> **Exercise directions**:
Nothing outside the range is wanted. Repeat exactly the lines below from the one with "PInf => NaN" through the one with "intros Htype.".

> **Extracted material**:
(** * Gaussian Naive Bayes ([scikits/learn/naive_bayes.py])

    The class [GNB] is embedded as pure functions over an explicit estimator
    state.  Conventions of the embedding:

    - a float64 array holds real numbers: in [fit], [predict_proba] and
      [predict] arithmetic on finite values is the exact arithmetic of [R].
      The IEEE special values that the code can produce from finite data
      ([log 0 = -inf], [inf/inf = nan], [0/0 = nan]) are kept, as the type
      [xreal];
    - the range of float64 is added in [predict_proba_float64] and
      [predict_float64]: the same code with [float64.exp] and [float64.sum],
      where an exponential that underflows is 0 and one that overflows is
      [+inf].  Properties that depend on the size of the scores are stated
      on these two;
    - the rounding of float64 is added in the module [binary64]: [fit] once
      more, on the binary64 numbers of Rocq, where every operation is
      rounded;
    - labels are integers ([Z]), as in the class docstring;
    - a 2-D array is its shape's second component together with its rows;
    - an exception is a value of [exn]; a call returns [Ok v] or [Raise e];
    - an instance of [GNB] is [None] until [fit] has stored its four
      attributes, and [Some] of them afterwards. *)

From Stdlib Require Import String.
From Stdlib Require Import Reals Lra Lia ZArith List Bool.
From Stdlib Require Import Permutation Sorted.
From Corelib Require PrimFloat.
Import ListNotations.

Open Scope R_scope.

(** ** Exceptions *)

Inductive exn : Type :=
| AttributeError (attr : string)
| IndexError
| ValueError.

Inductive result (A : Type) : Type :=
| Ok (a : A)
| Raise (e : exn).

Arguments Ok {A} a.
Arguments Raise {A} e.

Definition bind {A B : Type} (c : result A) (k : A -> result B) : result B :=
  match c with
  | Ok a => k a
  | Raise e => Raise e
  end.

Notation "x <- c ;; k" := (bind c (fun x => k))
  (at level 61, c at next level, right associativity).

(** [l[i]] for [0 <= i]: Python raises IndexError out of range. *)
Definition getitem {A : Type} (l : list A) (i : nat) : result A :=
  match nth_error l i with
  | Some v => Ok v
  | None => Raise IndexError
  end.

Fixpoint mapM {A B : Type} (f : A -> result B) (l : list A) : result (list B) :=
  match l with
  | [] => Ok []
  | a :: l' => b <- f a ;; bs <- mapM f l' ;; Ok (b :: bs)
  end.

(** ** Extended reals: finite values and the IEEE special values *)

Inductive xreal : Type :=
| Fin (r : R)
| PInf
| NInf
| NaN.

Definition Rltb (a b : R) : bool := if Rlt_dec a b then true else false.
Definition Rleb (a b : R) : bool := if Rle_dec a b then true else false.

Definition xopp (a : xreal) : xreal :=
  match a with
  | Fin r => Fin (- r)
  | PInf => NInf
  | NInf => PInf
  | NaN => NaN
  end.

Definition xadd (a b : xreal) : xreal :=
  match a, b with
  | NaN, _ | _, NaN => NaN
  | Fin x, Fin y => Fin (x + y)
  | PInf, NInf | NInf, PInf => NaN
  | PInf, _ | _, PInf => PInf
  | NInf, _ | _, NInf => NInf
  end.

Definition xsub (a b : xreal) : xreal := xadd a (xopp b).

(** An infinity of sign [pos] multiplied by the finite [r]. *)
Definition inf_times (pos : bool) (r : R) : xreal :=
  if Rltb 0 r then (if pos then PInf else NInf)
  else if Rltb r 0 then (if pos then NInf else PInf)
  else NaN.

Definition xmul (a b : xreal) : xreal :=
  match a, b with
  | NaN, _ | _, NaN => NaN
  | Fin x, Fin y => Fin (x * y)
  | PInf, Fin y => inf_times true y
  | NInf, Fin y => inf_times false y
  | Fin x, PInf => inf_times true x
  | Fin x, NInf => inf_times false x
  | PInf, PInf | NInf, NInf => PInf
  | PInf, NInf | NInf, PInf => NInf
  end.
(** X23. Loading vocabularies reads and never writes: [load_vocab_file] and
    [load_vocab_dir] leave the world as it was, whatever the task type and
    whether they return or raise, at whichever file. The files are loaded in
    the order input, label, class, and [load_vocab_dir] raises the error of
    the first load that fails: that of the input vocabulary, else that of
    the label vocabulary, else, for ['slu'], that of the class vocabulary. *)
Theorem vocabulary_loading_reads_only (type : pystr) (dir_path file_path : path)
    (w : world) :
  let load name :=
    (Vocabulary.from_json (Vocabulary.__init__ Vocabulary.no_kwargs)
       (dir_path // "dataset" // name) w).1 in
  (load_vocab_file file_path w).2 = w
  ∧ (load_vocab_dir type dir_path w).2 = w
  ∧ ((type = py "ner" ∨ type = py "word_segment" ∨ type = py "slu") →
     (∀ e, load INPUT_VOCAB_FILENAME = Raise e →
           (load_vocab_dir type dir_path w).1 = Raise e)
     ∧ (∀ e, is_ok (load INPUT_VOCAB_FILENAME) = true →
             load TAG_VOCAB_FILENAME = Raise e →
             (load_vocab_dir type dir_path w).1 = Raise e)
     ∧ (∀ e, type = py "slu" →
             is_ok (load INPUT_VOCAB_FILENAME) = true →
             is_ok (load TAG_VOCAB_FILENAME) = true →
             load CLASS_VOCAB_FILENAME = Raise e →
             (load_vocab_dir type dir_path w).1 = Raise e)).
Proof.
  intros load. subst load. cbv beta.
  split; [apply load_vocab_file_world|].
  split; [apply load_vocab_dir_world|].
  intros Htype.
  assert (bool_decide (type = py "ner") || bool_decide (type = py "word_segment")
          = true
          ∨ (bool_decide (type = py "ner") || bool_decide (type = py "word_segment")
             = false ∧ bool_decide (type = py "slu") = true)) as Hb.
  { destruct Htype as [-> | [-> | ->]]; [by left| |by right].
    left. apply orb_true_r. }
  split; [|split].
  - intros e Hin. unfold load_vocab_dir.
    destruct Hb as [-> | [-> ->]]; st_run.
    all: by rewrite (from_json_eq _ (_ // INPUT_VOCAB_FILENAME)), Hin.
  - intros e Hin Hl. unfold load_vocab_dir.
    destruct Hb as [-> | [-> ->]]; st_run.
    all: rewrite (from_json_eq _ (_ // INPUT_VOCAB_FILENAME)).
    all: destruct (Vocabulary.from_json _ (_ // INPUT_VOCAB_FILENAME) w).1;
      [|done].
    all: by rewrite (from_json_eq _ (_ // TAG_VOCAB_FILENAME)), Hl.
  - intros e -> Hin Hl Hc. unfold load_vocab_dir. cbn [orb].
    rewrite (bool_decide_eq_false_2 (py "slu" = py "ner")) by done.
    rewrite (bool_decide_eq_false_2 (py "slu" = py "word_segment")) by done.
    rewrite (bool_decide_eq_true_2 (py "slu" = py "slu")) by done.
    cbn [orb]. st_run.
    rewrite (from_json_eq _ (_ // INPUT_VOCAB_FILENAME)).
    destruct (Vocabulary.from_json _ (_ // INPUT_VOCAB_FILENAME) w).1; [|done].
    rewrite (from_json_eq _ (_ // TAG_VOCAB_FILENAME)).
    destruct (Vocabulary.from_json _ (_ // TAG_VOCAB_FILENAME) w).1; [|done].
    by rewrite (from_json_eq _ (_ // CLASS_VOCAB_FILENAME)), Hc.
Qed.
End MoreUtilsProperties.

> **Solution for this exercise**:
  | PInf, NInf | NInf, PInf => NaN
  | PInf, _ | _, PInf => PInf
  | NInf, _ | _, NInf => NInf
  end.

Definition xsub (a b : xreal) : xreal := xadd a (xopp b).

(** An infinity of sign [pos] multiplied by the finite [r]. *)
Definition inf_times (pos : bool) (r : R) : xreal :=
  if Rltb 0 r then (if pos then PInf else NInf)
  else if Rltb r 0 then (if pos then NInf else PInf)
  else NaN.

Definition xmul (a b : xreal) : xreal :=
  match a, b with
  | NaN, _ | _, NaN => NaN
  | Fin x, Fin y => Fin (x * y)
  | PInf, Fin y => inf_times true y
  | NInf, Fin y => inf_times false y
  | Fin x, PInf => inf_times true x
  | Fin x, NInf => inf_times false x
  | PInf, PInf | NInf, NInf => PInf
  | PInf, NInf | NInf, PInf => NInf
  end.
(** X23. Loading vocabularies reads and never writes: [load_vocab_file] and
    [load_vocab_dir] leave the world as it was, whatever the task type and
    whether they return or raise, at whichever file. The files are loaded in
    the order input, label, class, and [load_vocab_dir] raises the error of
    the first load that fails: that of the input vocabulary, else that of
    the label vocabulary, else, for ['slu'], that of the class vocabulary. *)
Theorem vocabulary_loading_reads_only (type : pystr) (dir_path file_path : path)
    (w : world) :
  let load name :=
    (Vocabulary.from_json (Vocabulary.__init__ Vocabulary.no_kwargs)
       (dir_path // "dataset" // name) w).1 in
  (load_vocab_file file_path w).2 = w
  ∧ (load_vocab_dir type dir_path w).2 = w
  ∧ ((type = py "ner" ∨ type = py "word_segment" ∨ type = py "slu") →
     (∀ e, load INPUT_VOCAB_FILENAME = Raise e →
           (load_vocab_dir type dir_path w).1 = Raise e)
     ∧ (∀ e, is_ok (load INPUT_VOCAB_FILENAME) = true →
             load TAG_VOCAB_FILENAME = Raise e →
             (load_vocab_dir type dir_path w).1 = Raise e)
     ∧ (∀ e, type = py "slu" →
             is_ok (load INPUT_VOCAB_FILENAME) = true →
             is_ok (load TAG_VOCAB_FILENAME) = true →
             load CLASS_VOCAB_FILENAME = Raise e →
             (load_vocab_dir type dir_path w).1 = Raise e)).
Proof.
  intros load. subst load. cbv beta.
  split; [apply load_vocab_file_world|].
  split; [apply load_vocab_dir_world|].
  intros Htype.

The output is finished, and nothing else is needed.